**INSTRUCTIONS FOR THE TASK**
Once the line containing "br_MembershipRef : string;" is found in the entries below, restate it and each following line word for word, stopping after the line containing "t_invitations : SQLStore;".

──────── MATERIAL PROVIDED

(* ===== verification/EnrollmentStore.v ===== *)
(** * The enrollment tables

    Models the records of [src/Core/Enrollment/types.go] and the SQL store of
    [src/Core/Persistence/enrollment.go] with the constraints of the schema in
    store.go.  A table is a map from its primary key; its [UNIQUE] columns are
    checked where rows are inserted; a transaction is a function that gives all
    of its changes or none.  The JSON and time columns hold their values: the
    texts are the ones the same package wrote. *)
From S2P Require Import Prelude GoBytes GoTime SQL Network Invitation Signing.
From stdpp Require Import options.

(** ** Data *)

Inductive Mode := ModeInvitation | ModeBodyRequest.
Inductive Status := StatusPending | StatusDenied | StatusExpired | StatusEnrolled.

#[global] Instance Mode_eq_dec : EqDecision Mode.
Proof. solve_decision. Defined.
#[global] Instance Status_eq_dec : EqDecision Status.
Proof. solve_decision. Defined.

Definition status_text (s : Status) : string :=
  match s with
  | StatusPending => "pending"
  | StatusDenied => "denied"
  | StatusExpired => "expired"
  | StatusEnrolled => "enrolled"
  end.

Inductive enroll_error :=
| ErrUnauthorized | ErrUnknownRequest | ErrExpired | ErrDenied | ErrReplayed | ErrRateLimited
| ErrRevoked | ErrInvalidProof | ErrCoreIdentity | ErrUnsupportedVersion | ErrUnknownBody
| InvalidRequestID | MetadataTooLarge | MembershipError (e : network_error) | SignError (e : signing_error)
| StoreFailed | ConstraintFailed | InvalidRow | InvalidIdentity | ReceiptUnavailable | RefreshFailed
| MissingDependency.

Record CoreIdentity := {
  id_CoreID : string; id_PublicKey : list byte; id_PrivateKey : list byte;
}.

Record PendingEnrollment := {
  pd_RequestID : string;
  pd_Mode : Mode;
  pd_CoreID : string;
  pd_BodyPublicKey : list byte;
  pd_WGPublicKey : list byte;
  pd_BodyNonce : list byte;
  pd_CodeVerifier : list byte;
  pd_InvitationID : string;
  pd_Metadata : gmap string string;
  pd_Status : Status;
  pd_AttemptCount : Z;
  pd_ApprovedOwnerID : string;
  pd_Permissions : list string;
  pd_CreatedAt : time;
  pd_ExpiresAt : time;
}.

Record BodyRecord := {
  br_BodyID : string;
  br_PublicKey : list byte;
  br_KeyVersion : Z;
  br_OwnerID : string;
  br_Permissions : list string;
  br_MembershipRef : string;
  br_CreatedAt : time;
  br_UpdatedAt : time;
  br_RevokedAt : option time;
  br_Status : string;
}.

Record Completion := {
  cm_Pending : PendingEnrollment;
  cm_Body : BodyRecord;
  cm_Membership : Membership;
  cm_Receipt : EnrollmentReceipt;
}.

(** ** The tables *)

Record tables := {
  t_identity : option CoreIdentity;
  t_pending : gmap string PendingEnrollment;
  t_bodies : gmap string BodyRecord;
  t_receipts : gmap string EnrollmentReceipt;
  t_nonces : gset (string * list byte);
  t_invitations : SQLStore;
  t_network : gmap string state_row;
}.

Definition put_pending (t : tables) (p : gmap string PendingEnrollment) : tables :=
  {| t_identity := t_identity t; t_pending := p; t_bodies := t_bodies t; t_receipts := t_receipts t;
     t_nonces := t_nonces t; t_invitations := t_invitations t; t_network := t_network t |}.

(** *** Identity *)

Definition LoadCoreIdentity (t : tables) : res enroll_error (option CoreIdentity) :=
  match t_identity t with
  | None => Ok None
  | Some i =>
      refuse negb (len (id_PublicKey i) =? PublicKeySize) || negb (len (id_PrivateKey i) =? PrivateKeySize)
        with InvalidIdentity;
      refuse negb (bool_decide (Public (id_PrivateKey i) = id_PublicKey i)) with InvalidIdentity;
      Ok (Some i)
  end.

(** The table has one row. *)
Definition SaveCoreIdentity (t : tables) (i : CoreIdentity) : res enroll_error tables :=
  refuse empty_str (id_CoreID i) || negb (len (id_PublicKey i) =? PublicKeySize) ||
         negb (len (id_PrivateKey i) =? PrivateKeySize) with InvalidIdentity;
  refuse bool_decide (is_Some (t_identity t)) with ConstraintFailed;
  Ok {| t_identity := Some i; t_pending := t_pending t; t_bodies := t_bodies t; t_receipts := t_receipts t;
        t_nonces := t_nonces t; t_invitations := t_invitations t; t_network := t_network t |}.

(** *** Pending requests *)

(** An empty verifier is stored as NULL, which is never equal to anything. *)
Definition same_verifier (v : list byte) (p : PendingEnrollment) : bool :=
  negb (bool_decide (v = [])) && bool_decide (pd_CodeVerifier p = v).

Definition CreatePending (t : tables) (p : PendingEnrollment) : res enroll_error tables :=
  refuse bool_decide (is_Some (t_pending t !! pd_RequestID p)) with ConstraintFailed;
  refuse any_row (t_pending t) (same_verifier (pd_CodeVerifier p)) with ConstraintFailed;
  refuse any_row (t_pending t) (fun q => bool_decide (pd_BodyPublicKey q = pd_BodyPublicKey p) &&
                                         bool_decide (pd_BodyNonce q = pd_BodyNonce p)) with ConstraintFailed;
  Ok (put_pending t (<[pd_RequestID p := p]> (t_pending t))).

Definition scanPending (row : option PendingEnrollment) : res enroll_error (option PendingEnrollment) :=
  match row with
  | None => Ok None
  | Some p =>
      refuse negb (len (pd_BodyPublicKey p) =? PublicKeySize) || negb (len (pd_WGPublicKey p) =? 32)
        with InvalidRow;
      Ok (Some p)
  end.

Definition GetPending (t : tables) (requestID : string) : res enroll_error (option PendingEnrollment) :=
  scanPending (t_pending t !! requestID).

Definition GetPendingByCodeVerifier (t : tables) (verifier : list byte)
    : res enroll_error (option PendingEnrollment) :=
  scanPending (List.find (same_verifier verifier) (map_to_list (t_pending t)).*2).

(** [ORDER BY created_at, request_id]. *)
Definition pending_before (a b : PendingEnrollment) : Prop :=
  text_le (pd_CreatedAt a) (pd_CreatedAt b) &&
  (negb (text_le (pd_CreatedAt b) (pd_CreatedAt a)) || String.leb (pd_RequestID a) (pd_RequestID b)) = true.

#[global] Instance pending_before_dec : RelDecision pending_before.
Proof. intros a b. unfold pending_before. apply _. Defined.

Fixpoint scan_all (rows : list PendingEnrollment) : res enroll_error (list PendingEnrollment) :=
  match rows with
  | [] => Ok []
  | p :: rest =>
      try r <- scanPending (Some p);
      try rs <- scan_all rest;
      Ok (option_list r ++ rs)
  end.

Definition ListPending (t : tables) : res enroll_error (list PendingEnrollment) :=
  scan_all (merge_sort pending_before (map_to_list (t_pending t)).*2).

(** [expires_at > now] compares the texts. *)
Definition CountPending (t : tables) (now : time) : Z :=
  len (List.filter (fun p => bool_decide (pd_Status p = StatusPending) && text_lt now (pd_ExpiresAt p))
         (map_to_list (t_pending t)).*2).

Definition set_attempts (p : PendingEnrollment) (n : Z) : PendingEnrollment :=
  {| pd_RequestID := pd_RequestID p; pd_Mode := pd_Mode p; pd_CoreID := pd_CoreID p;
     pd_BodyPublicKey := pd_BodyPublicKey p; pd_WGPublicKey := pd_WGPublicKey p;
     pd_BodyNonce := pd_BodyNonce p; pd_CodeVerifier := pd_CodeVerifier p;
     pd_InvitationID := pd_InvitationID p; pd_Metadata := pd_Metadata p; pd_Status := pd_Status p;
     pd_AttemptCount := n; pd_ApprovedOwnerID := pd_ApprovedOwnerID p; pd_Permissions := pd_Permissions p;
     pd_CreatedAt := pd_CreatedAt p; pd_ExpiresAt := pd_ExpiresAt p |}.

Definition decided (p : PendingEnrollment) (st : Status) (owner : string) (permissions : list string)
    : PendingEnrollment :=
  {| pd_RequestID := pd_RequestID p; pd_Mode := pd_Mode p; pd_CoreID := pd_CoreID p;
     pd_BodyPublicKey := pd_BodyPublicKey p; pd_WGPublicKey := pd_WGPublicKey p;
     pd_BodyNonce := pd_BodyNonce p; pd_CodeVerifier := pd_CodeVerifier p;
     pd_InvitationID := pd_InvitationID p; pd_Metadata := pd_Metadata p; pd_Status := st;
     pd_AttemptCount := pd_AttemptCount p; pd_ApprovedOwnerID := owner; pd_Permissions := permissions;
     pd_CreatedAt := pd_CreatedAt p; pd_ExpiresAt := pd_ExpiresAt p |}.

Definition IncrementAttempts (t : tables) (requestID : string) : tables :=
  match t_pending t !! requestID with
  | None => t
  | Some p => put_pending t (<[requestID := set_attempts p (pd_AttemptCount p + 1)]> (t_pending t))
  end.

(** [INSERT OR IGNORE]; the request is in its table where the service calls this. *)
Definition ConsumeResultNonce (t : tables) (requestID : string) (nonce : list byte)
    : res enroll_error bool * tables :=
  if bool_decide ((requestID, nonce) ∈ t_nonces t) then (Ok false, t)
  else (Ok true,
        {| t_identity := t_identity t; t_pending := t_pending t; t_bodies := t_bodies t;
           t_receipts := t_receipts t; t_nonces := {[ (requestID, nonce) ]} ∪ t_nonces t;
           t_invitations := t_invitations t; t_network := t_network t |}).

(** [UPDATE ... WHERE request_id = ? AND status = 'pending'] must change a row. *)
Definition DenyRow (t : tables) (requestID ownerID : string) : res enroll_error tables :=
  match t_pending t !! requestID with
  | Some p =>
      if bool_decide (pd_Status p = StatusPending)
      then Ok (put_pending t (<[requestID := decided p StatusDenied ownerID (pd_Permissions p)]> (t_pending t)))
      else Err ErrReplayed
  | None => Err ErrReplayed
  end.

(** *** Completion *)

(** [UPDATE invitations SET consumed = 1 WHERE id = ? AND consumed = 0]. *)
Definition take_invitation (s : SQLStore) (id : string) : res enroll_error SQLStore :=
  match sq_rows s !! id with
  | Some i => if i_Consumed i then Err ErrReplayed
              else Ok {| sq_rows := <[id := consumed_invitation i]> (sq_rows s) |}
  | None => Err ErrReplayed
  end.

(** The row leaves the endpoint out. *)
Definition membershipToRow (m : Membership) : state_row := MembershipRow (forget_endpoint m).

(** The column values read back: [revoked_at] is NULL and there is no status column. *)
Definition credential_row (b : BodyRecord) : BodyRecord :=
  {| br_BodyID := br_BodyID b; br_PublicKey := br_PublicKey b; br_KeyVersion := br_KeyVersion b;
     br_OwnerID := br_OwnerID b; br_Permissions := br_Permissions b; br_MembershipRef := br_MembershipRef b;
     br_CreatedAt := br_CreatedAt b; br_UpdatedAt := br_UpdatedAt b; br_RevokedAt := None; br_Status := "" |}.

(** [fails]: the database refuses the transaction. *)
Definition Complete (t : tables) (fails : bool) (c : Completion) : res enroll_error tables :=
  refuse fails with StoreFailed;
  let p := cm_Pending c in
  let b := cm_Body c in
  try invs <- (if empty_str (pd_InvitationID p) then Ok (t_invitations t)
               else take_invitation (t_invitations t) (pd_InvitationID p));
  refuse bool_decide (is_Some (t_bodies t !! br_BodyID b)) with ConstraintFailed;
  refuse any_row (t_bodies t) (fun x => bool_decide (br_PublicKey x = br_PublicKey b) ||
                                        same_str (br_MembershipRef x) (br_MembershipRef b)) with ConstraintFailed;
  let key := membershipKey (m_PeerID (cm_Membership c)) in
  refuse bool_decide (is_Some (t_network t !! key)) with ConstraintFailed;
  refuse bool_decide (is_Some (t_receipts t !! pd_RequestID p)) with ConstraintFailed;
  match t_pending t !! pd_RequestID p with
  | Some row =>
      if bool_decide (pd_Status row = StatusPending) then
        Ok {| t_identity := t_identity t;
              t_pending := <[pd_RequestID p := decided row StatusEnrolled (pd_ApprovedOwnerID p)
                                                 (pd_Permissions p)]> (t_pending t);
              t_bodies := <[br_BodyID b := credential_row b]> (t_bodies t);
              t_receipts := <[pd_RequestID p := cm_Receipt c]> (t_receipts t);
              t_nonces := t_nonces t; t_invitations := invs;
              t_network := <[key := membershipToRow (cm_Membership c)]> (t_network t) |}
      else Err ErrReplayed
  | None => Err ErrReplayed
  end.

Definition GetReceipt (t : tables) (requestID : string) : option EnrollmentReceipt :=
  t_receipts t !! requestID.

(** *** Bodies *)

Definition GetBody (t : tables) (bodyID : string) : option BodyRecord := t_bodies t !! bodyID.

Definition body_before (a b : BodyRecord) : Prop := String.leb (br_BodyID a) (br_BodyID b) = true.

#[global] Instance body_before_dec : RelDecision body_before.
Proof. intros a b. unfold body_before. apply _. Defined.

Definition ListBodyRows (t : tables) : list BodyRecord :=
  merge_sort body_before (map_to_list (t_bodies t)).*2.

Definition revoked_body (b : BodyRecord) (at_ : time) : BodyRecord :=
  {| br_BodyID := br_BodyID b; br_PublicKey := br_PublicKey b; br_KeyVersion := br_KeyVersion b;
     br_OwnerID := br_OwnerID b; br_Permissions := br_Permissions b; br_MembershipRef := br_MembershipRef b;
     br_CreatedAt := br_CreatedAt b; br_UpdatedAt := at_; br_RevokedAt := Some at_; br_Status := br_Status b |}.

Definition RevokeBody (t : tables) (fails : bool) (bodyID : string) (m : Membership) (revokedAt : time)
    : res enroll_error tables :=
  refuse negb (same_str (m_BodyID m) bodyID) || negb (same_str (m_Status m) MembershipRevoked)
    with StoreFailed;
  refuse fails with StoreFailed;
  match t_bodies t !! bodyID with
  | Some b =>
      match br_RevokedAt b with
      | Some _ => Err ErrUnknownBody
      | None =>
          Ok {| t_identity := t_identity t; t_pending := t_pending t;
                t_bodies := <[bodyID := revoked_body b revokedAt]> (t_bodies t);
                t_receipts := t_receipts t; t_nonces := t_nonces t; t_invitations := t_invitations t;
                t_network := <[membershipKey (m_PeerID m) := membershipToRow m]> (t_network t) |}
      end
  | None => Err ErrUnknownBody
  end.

────────────────

**THE ANSWER**
  br_MembershipRef : string;
  br_CreatedAt : time;
  br_UpdatedAt : time;
  br_RevokedAt : option time;
  br_Status : string;
}.

Record Completion := {
  cm_Pending : PendingEnrollment;
  cm_Body : BodyRecord;
  cm_Membership : Membership;
  cm_Receipt : EnrollmentReceipt;
}.

(** ** The tables *)

Record tables := {
  t_identity : option CoreIdentity;
  t_pending : gmap string PendingEnrollment;
  t_bodies : gmap string BodyRecord;
  t_receipts : gmap string EnrollmentReceipt;
  t_nonces : gset (string * list byte);
  t_invitations : SQLStore;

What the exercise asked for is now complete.